1. OBJECTIVES

To establish the concepts and guidelines for information security, aiming at protecting Valid’s information and that of its clients. To serve as a strategic document, to promote the secure use of Valid’s information-related assets. This document should be interpreted as a formal statement from Upper Management regarding its commitment to the protection of the information it handles, and the guidelines herein should be followed by all of Valid’s contractors and service providers.

2. APPLICABILITY

This document applies to all providers to whom the Information Security Management System is relevant.

3. GUIDELINES

The contractor’s practices must adhere to the Information Security Policy, as described herein.

4. GENERAL ASPECTS

• Information, whether in hard-copy or soft-copy format, and the technological environments used by contractors and service providers are the exclusive property of Valid and are not for personal use.

• Contractors and service providers must have a unique identification (both physical and digital), which is personal and non-transferable, and which can be used to identify the party by their actions.

• Access rights must always observe the principle of least privilege, wherein users must only have the permissions necessary for the execution of their tasks.

• Confidential information, such as passwords and any other information possessed by a party over the course of their work, must always be held as secret; sharing of this information is strictly prohibited.

• The contractor/service provider undertakes, and is responsible for its employees, agents, consultants, and/or representatives who have a need to access confidential information, to hold the same under confidentiality, and not to copy, sell, assign, license, commercialize, transfer, or in any other way convey, divulge, or provide such information to any third party that is not involved in the contract, nor to use the information for any purpose, except upon prior written express authorization.
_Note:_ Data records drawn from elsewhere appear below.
Lemma appends_sidecars dir identifier filename title description creator license_url :
  appends P (write_internet_archive_metadata_files dir identifier filename
               title description creator license_url).
Proof.
  unfold write_internet_archive_metadata_files.
  apply appends_bind; [apply appends_write_file | intros _; apply appends_write_file].
Qed.

Hypothesis Plog : forall lv msg, P (Log lv msg).

Lemma appends_finalize_entry args logger final_template file :
  appends P (finalize_entry args logger final_template file).
Proof.
  unfold finalize_entry.
  destruct (startswith file "temp." && negb (endswith file ".part"));
    [| apply appends_ret].
  apply appends_bind; [apply appends_move | intros _].
  apply appends_bind; [apply appends_log, Plog | intros _].
  apply appends_sidecars.
Qed.

Lemma appends_finalize_default args logger start_time end_time :
  appends P (finalize_default args logger start_time end_time).
Proof.
  unfold finalize_default.
  apply appends_bind; [apply appends_listdir | intros files].
  apply appends_for_each. intros file. apply appends_finalize_entry.
Qed.

Section Classifier.

Hypothesis Pquery : forall u, P (ExtractInfo u).

Lemma appends_classifier env url logger :
  appends P (is_stream_live_or_exit env url logger).
Proof.
  unfold is_stream_live_or_exit.
  apply appends_bind; [apply appends_observe, Pquery | intros _].
  destruct (extract_info env url) as [info | e].
  - repeat match goal with
           | |- appends _ (if ?c then _ else _) => destruct c
           | |- appends _ (match ?v with Ok _ => _ | Err _ => _ end) => destruct v
           | |- appends _ (bind _ _) => apply appends_bind; [| intros _]
           | |- appends _ (log _ _ _) => apply appends_log, Plog
           | |- appends _ (ret _) => apply appends_ret
           | |- appends _ (py_exit _) => apply appends_silent; reflexivity
           | |- appends _ (raise _) => apply appends_silent; reflexivity
           end.
  - apply appends_bind; [apply appends_log, Plog | intros _; apply appends_ret].
Qed.

End Classifier.

Section Capture.

Hypothesis Plaunch : forall u, P (ThreadStart u).
Hypothesis Pflag : P FlagSet.
Hypothesis Praised : forall e, P (WorkerRaised e).
Hypothesis Pdone : P ThreadExit.
Hypothesis Pcrashed : forall e, P (ThreadCrashed e).

Lemma exit_events_all t f st : Forall (fun te => P (snd te)) (exit_events t f st).
Proof.
  unfold exit_events. destruct st; cbn; try destruct (Event_is_set f);
    repeat constructor; cbn; auto.
Qed.

Lemma capture_trace fuel env url output_path duration logger ff mr legacy w :
  exists evs,
    trace (snd (download_with_timeout fuel env url output_path duration logger
                  ff mr legacy w))
    = trace w ++ (clock w, ThreadStart url) :: evs /\
    Forall (fun te => P (snd te)) evs.
Proof.
  destruct (Z_le_gt_dec duration TIMEOUT_MAX) as [Hd | Hd].
  - destruct (capture_cases env url output_path duration ff mr legacy fuel)
      as [(k & Hk & Hgo & Hstop) | [(Hwait & k & Hk & Hgo & Hstop) | (Hwait & Hgo)]].
    + destruct (capture_completes env url output_path duration logger ff mr legacy
                  fuel k w Hd Hk Hgo Hstop) as (w1 & E & T).
      rewrite E. eexists. split; [exact T |].
      apply Forall_app. split; [apply exit_events_all |].
      repeat constructor; cbn; auto.
    + destruct (capture_cancelled env url output_path duration logger ff mr legacy
                  fuel k w Hd Hwait Hk Hgo Hstop) as (w1 & E & T).
      rewrite E. eexists. split; [exact T |].
      repeat (apply Forall_cons; split); cbn [snd]; auto.
      apply Forall_app. split; [apply exit_events_all |].
      repeat constructor; cbn; auto.
    + destruct (capture_hangs env url output_path duration logger ff mr legacy
                  fuel w Hd Hwait Hgo) as (w1 & E & T).
      rewrite E. eexists. split; [exact T |].
      repeat constructor; cbn; auto.
  - rewrite (capture_overflows env url output_path duration logger ff mr legacy
               fuel w) by lia.
    exists []. split; [reflexivity | constructor].
Qed.

Lemma appends_capture fuel env url output_path duration logger ff mr legacy :
  appends P (download_with_timeout fuel env url output_path duration logger
               ff mr legacy).
Proof.
  intros w.
  destruct (capture_trace fuel env url output_path duration logger ff mr legacy w)
    as (evs & T & F).
  eexists. split; [exact T |]. constructor; [apply Plaunch | exact F].
Qed.

Lemma capture_and_finalize_trace fuel env args logger w :
  exists evs,
    trace (snd (capture_and_finalize fuel env args logger w))
    = trace w ++ (clock w, ThreadStart (url args)) :: evs /\
    Forall (fun te => P (snd te)) evs.
Proof.
  unfold capture_and_finalize.
  destruct (String.eqb _ _).
  - match goal with
    | |- context [bind ?m ?k w] =>
        destruct (bind_trace m k w) as (evs2 & T2 & F2)
    end.
    { intros se. apply appends_finalize_default. }
    rewrite T2.
    match goal with
    | |- context [download_with_timeout ?f ?e ?u ?o ?d ?l ?a ?b ?c w] =>
        destruct (capture_trace f e u o d l a b c w) as (evs1 & T1 & F1)
    end.
    rewrite T1. exists (evs1 ++ evs2). rewrite <- app_assoc. split; [reflexivity |].
    apply Forall_app. split; assumption.
  - match goal with
    | |- context [bind ?m ?k w] =>
        destruct (bind_trace m k w) as (evs2 & T2 & F2)
    end.
    { intros se. apply appends_sidecars. }
    rewrite T2.
    match goal with
    | |- context [download_with_timeout ?f ?e ?u ?o ?d ?l ?a ?b ?c w] =>
        destruct (capture_trace f e u o d l a b c w) as (evs1 & T1 & F1)
    end.
    rewrite T1. exists (evs1 ++ evs2). rewrite <- app_assoc. split; [reflexivity |].
    apply Forall_app. split; assumption.
Qed.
• Client information must be treated ethically and confidentially, in accordance with the guidelines set out in the laws in force. It must only be used for the purpose for which it was authorized.

• All contractors and service providers should be aware that the use of information and information systems may be monitored without notice, and that records obtains through this means may serve as evidence for legal purposes.

• This policy is underpinned by a set of information security procedures and regulations established by Valid.

• Information must be used in a transparent manner and only for the purpose for which it was gathered and/or for statistical purposes, without identifying clients or revealing client-specific system characteristics.

• The contractor/service provider declares (on its on behalf and on that of its employees, agents, and consultants) that it has received and that it is in agreement with this Information Security Policy for Providers, and undertakes to comply with it, as well as to any updates that may be made to it by Valid.

• These guidelines must be observed as of the start of the activities covered under the contract executed between Valid and the Contractor/Service Provider.